- Exercise brief: The lines to repeat are those below from the one containing "(forall j x, nth_error pre" down to the one containing "-- apply Qle_refl.", both included; reproduce them exactly and nothing else.

── Material for the task ──

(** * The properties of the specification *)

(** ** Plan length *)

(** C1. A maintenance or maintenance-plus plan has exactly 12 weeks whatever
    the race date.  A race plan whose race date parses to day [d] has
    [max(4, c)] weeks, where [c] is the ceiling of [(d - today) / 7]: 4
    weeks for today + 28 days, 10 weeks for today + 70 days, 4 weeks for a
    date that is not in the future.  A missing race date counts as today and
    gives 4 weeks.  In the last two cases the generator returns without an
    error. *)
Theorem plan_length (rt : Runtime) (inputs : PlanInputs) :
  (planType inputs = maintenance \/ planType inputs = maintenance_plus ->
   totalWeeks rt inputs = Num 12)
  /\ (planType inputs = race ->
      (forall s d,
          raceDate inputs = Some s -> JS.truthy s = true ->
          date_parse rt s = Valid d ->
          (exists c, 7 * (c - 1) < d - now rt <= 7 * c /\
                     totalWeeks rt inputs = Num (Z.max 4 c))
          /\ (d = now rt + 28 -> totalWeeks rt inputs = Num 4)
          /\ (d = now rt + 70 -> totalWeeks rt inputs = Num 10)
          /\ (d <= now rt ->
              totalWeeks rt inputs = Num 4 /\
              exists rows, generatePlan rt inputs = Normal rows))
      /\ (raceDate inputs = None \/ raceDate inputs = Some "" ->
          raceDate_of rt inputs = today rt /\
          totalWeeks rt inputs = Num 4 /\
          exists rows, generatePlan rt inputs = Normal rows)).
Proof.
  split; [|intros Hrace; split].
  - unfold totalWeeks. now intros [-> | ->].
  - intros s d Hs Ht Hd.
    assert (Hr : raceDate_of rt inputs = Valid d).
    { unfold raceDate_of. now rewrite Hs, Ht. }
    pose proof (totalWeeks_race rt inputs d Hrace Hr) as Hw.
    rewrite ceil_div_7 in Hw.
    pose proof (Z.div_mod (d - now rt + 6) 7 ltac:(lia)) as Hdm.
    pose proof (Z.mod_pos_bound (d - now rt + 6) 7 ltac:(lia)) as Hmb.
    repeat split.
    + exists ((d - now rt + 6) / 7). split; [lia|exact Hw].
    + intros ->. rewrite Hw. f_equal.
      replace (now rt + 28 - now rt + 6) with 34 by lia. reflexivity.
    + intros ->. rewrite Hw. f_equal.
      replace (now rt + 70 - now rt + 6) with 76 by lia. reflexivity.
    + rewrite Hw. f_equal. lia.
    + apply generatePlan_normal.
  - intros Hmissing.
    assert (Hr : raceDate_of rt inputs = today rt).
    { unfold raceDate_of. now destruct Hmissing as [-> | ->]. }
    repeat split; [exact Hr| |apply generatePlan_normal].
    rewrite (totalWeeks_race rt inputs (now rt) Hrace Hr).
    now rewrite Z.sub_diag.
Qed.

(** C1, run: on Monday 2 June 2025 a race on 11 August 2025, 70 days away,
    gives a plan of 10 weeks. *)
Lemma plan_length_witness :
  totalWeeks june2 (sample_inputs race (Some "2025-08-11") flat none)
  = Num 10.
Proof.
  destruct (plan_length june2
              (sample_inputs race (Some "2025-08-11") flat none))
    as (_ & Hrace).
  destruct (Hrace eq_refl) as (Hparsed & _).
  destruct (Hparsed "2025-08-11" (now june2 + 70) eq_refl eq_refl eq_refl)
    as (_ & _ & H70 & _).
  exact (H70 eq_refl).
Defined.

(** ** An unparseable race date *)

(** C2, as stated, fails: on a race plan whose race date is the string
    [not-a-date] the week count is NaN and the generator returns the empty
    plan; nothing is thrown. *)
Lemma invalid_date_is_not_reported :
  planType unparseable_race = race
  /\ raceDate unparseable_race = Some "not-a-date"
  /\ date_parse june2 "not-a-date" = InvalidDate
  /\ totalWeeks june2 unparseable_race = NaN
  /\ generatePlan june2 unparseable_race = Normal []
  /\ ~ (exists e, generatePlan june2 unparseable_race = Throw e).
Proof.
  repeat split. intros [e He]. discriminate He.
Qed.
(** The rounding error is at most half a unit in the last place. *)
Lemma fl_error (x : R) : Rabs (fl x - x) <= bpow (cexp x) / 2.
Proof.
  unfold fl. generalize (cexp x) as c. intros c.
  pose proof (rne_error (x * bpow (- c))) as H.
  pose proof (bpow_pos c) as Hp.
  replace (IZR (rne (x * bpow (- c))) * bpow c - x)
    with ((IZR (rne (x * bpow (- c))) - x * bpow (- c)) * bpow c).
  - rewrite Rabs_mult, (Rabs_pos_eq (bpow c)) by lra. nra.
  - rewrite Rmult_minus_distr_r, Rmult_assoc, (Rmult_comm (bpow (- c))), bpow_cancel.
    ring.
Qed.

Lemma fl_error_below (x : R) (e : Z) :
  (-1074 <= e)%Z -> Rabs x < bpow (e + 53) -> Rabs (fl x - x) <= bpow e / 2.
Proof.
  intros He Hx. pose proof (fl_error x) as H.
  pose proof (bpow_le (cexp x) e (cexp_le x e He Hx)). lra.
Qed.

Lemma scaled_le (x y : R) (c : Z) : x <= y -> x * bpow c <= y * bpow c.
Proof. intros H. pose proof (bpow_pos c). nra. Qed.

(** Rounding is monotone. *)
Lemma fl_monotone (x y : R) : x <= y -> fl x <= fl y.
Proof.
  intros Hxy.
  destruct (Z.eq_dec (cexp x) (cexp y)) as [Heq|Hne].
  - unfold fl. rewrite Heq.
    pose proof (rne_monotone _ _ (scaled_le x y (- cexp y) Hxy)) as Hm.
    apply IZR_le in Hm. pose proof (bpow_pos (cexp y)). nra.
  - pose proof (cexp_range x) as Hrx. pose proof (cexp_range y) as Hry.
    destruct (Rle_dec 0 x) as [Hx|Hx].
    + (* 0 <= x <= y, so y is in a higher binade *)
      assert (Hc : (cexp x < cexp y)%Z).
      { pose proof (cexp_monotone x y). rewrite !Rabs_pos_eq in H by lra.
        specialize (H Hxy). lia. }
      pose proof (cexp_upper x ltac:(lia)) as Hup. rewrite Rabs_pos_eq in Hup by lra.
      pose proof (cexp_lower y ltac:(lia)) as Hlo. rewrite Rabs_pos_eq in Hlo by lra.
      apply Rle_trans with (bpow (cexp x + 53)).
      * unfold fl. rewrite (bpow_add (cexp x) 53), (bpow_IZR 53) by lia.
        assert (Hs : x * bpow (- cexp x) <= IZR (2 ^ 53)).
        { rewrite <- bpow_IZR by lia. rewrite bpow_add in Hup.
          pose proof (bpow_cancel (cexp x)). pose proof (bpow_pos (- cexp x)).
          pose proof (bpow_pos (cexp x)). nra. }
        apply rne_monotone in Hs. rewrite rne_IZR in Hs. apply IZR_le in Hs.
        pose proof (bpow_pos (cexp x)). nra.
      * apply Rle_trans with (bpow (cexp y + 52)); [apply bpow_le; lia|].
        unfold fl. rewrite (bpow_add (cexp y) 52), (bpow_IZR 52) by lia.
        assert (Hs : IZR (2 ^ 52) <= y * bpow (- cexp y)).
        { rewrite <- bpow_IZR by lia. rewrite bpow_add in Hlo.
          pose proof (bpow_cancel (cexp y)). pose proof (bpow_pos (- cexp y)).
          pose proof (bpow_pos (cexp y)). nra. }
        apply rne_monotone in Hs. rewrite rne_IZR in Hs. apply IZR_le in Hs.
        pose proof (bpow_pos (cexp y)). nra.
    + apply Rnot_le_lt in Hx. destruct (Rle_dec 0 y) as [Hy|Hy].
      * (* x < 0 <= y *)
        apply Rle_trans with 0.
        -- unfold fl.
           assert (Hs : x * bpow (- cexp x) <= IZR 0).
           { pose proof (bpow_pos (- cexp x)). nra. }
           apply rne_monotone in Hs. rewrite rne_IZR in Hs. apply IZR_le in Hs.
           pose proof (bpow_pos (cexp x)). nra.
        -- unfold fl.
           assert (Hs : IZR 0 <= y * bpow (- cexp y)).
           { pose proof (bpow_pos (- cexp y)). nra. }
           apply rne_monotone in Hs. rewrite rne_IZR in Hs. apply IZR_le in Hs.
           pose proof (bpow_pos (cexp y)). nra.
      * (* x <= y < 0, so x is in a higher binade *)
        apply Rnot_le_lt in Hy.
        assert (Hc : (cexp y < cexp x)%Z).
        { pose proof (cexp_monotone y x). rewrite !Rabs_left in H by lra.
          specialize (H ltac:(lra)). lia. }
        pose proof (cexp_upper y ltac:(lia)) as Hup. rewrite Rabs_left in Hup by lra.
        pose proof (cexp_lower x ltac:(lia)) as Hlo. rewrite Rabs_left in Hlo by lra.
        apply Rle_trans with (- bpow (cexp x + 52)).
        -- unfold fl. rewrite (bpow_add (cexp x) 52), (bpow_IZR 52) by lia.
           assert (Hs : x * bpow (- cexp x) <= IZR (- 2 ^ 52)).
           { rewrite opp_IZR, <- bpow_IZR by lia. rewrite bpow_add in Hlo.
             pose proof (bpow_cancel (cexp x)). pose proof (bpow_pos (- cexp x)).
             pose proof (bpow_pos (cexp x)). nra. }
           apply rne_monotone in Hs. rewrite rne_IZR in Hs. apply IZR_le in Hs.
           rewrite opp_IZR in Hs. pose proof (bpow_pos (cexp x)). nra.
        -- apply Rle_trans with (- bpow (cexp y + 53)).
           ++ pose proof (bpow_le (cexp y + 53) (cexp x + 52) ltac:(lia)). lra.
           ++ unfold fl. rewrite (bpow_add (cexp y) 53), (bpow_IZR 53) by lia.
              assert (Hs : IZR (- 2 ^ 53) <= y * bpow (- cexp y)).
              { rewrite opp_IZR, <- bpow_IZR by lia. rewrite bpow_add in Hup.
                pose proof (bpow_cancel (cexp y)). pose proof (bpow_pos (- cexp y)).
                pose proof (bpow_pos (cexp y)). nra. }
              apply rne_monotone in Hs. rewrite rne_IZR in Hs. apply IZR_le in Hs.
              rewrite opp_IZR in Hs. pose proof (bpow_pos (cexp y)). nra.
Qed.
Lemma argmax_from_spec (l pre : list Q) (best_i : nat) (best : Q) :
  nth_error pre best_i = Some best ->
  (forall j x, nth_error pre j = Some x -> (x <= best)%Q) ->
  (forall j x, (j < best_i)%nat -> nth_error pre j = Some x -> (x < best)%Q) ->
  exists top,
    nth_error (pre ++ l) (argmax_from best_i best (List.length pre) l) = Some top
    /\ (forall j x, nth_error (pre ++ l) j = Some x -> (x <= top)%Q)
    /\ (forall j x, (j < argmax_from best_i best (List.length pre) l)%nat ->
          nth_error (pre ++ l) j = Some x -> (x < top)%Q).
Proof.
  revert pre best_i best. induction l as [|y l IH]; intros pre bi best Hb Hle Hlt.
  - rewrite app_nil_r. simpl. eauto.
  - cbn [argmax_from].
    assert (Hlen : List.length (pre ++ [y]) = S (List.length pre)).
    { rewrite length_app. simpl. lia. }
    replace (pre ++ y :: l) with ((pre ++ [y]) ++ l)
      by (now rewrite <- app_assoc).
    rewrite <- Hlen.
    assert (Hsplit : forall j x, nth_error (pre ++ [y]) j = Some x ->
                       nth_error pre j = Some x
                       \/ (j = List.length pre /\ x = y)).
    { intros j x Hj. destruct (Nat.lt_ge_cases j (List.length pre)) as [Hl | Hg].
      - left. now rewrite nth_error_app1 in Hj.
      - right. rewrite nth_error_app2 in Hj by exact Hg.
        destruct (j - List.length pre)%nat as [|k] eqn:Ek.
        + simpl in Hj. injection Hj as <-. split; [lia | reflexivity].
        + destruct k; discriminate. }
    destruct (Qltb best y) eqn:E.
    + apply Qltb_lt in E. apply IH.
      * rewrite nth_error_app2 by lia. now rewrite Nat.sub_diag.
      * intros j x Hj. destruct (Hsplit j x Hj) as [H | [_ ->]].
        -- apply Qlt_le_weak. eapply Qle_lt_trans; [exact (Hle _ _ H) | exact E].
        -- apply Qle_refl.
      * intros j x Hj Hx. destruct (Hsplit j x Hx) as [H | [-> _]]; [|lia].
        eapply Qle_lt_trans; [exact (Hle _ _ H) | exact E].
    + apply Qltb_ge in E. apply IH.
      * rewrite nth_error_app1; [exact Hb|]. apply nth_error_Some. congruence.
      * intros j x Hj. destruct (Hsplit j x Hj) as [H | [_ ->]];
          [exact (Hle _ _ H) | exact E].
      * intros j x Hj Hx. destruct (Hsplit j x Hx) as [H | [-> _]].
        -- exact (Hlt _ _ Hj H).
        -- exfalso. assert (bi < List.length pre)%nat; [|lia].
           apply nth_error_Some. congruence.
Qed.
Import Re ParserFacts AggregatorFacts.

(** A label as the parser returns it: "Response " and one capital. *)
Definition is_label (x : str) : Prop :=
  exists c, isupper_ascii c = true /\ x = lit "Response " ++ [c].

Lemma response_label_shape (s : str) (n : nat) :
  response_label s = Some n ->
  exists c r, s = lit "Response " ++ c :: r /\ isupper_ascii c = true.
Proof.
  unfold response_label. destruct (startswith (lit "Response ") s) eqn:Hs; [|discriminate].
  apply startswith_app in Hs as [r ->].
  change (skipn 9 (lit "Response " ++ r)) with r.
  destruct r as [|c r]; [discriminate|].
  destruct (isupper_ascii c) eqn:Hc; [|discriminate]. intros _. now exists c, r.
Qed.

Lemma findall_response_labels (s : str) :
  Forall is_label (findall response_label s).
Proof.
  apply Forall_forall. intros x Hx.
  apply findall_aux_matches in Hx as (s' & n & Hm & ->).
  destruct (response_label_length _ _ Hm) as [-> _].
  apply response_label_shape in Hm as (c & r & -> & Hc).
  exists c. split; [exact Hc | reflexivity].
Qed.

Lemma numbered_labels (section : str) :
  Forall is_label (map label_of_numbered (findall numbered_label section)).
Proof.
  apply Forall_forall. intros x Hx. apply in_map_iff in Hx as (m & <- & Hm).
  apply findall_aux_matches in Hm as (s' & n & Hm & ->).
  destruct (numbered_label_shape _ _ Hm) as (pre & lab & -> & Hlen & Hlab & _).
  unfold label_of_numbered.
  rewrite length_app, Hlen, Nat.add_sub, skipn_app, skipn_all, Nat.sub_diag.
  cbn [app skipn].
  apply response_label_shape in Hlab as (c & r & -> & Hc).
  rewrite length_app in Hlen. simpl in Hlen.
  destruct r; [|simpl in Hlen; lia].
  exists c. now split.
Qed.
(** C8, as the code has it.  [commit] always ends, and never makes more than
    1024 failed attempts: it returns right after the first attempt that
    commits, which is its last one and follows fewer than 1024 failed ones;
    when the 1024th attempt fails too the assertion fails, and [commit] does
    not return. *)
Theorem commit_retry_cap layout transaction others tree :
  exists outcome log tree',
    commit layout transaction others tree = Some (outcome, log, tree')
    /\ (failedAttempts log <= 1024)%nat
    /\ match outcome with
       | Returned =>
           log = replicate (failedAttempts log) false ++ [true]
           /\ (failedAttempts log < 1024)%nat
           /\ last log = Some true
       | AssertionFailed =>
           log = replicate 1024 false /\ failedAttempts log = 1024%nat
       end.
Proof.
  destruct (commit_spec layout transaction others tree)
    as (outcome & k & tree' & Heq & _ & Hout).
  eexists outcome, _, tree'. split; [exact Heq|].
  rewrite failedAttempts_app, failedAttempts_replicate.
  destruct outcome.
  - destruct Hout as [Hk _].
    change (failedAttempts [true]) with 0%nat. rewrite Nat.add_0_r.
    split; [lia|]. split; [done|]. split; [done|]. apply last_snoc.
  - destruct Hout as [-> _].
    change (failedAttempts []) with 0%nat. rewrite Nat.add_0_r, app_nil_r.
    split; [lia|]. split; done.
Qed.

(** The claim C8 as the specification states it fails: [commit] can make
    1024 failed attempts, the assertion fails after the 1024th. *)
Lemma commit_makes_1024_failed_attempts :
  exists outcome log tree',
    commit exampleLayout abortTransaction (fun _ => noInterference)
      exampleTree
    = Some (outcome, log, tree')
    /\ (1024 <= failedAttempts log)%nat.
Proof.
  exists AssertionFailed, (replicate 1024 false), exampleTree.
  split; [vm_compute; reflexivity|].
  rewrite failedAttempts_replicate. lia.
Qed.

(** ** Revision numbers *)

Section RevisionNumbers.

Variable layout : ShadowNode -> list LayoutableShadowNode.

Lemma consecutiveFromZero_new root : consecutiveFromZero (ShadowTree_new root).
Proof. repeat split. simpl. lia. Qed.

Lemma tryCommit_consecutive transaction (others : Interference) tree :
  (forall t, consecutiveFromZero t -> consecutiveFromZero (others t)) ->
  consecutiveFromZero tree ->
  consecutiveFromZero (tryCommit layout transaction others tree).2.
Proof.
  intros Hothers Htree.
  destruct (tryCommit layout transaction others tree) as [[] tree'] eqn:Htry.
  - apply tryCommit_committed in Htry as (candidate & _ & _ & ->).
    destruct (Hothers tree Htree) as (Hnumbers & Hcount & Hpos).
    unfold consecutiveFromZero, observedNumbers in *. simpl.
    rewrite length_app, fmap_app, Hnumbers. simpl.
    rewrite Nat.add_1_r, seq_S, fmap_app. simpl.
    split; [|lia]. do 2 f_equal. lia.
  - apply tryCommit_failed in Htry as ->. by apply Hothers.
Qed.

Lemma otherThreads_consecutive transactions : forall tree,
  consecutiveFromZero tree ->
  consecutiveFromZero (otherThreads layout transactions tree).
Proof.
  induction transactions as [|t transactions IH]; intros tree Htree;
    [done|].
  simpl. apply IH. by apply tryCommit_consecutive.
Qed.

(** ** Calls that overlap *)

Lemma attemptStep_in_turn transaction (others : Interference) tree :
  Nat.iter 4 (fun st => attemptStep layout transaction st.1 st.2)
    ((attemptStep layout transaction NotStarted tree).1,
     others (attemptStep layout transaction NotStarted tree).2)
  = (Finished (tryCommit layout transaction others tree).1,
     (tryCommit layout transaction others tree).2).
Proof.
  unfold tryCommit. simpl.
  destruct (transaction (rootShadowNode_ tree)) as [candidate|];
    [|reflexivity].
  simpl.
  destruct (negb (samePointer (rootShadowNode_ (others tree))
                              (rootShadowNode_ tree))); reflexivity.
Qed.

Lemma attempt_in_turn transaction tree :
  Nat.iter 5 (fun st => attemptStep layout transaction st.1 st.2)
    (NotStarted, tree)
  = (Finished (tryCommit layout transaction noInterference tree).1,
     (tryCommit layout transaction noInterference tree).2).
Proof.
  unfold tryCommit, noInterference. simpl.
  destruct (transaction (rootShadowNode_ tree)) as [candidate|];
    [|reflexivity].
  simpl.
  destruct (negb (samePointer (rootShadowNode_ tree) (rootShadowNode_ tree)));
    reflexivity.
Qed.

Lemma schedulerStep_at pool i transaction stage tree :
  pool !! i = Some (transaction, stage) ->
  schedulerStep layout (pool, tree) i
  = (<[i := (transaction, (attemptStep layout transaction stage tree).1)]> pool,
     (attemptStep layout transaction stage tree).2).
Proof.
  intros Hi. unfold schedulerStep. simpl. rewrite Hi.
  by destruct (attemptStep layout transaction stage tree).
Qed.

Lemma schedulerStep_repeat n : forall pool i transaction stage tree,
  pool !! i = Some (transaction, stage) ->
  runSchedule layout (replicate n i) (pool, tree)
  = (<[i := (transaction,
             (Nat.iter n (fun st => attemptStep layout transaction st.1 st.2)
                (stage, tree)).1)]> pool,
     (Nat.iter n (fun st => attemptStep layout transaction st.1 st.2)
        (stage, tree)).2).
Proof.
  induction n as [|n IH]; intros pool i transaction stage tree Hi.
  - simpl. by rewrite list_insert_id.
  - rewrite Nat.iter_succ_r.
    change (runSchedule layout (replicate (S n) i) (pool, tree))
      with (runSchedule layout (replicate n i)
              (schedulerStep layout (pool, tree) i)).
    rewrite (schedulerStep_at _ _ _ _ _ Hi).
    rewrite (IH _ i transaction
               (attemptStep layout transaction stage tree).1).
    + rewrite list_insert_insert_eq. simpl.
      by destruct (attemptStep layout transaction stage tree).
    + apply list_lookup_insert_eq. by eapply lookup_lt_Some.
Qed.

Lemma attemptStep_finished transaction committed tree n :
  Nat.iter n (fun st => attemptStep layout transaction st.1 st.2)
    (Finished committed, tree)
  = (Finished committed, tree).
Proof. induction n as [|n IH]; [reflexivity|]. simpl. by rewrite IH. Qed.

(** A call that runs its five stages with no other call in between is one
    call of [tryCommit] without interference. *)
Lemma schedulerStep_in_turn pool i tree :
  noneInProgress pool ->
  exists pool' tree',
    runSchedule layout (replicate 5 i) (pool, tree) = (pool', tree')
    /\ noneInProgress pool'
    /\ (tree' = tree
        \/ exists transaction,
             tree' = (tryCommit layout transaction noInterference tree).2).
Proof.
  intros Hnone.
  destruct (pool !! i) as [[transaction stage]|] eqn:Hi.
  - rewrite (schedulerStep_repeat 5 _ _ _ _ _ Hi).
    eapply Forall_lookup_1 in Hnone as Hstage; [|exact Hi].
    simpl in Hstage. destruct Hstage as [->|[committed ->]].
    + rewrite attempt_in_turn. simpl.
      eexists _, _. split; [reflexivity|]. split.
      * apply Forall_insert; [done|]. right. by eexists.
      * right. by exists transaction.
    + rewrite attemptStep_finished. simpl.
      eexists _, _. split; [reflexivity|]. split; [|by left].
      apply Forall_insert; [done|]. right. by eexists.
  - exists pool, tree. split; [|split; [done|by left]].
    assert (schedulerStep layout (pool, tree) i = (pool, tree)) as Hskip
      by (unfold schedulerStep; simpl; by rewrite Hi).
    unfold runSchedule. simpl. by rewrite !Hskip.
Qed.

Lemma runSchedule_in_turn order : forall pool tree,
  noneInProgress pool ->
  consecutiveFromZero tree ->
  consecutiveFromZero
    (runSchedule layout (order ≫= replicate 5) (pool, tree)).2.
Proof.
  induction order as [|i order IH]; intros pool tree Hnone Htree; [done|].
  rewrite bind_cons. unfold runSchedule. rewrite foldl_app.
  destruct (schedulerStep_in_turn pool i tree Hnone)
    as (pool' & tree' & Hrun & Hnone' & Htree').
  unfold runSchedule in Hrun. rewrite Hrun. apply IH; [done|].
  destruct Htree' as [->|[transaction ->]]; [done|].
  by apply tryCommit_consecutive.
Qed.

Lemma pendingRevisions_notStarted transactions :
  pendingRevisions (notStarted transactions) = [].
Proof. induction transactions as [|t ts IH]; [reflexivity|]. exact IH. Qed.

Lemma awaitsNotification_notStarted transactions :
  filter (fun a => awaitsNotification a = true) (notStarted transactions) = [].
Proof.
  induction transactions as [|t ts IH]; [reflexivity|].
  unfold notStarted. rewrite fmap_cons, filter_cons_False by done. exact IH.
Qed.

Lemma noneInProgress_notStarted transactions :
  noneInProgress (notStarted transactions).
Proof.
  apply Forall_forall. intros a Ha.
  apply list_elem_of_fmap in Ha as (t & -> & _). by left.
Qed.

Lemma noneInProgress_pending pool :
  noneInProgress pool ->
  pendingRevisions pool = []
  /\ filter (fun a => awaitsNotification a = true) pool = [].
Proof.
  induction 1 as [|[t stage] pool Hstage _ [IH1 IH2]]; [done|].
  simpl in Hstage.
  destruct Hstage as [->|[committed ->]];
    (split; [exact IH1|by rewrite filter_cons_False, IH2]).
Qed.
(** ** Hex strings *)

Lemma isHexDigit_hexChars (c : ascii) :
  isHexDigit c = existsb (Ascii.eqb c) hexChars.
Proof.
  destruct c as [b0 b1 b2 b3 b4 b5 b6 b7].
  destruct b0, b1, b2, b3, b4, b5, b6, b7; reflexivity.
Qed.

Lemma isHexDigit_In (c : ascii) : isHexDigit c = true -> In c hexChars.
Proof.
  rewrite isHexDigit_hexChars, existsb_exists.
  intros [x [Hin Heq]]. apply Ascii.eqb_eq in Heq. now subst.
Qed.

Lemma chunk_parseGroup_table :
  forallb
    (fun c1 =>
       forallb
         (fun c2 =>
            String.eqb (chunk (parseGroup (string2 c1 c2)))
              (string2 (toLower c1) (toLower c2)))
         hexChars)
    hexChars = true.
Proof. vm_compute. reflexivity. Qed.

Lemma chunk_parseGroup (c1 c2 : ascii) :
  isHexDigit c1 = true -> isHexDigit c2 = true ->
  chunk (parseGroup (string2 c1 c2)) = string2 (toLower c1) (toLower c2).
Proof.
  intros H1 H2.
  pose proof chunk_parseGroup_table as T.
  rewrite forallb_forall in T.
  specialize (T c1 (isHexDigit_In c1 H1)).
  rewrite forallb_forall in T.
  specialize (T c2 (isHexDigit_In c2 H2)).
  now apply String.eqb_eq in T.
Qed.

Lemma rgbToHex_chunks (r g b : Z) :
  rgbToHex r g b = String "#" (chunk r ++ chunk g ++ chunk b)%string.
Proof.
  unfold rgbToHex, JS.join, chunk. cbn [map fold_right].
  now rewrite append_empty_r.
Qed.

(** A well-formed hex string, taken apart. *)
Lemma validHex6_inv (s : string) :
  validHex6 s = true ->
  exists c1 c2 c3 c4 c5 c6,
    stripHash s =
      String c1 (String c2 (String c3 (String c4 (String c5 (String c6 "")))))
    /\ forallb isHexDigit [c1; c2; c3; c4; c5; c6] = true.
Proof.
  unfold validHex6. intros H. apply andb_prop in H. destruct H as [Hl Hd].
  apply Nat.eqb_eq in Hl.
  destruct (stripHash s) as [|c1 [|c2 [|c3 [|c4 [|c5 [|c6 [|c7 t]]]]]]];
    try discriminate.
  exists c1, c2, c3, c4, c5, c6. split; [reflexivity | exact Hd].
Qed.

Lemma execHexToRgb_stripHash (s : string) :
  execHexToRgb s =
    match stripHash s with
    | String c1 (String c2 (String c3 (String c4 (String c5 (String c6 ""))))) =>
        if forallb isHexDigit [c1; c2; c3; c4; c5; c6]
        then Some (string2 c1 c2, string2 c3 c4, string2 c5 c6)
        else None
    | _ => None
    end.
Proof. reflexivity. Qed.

───

- Response:
  (forall j x, nth_error pre j = Some x -> (x <= best)%Q) ->
  (forall j x, (j < best_i)%nat -> nth_error pre j = Some x -> (x < best)%Q) ->
  exists top,
    nth_error (pre ++ l) (argmax_from best_i best (List.length pre) l) = Some top
    /\ (forall j x, nth_error (pre ++ l) j = Some x -> (x <= top)%Q)
    /\ (forall j x, (j < argmax_from best_i best (List.length pre) l)%nat ->
          nth_error (pre ++ l) j = Some x -> (x < top)%Q).
Proof.
  revert pre best_i best. induction l as [|y l IH]; intros pre bi best Hb Hle Hlt.
  - rewrite app_nil_r. simpl. eauto.
  - cbn [argmax_from].
    assert (Hlen : List.length (pre ++ [y]) = S (List.length pre)).
    { rewrite length_app. simpl. lia. }
    replace (pre ++ y :: l) with ((pre ++ [y]) ++ l)
      by (now rewrite <- app_assoc).
    rewrite <- Hlen.
    assert (Hsplit : forall j x, nth_error (pre ++ [y]) j = Some x ->
                       nth_error pre j = Some x
                       \/ (j = List.length pre /\ x = y)).
    { intros j x Hj. destruct (Nat.lt_ge_cases j (List.length pre)) as [Hl | Hg].
      - left. now rewrite nth_error_app1 in Hj.
      - right. rewrite nth_error_app2 in Hj by exact Hg.
        destruct (j - List.length pre)%nat as [|k] eqn:Ek.
        + simpl in Hj. injection Hj as <-. split; [lia | reflexivity].
        + destruct k; discriminate. }
    destruct (Qltb best y) eqn:E.
    + apply Qltb_lt in E. apply IH.
      * rewrite nth_error_app2 by lia. now rewrite Nat.sub_diag.
      * intros j x Hj. destruct (Hsplit j x Hj) as [H | [_ ->]].
        -- apply Qlt_le_weak. eapply Qle_lt_trans; [exact (Hle _ _ H) | exact E].
        -- apply Qle_refl.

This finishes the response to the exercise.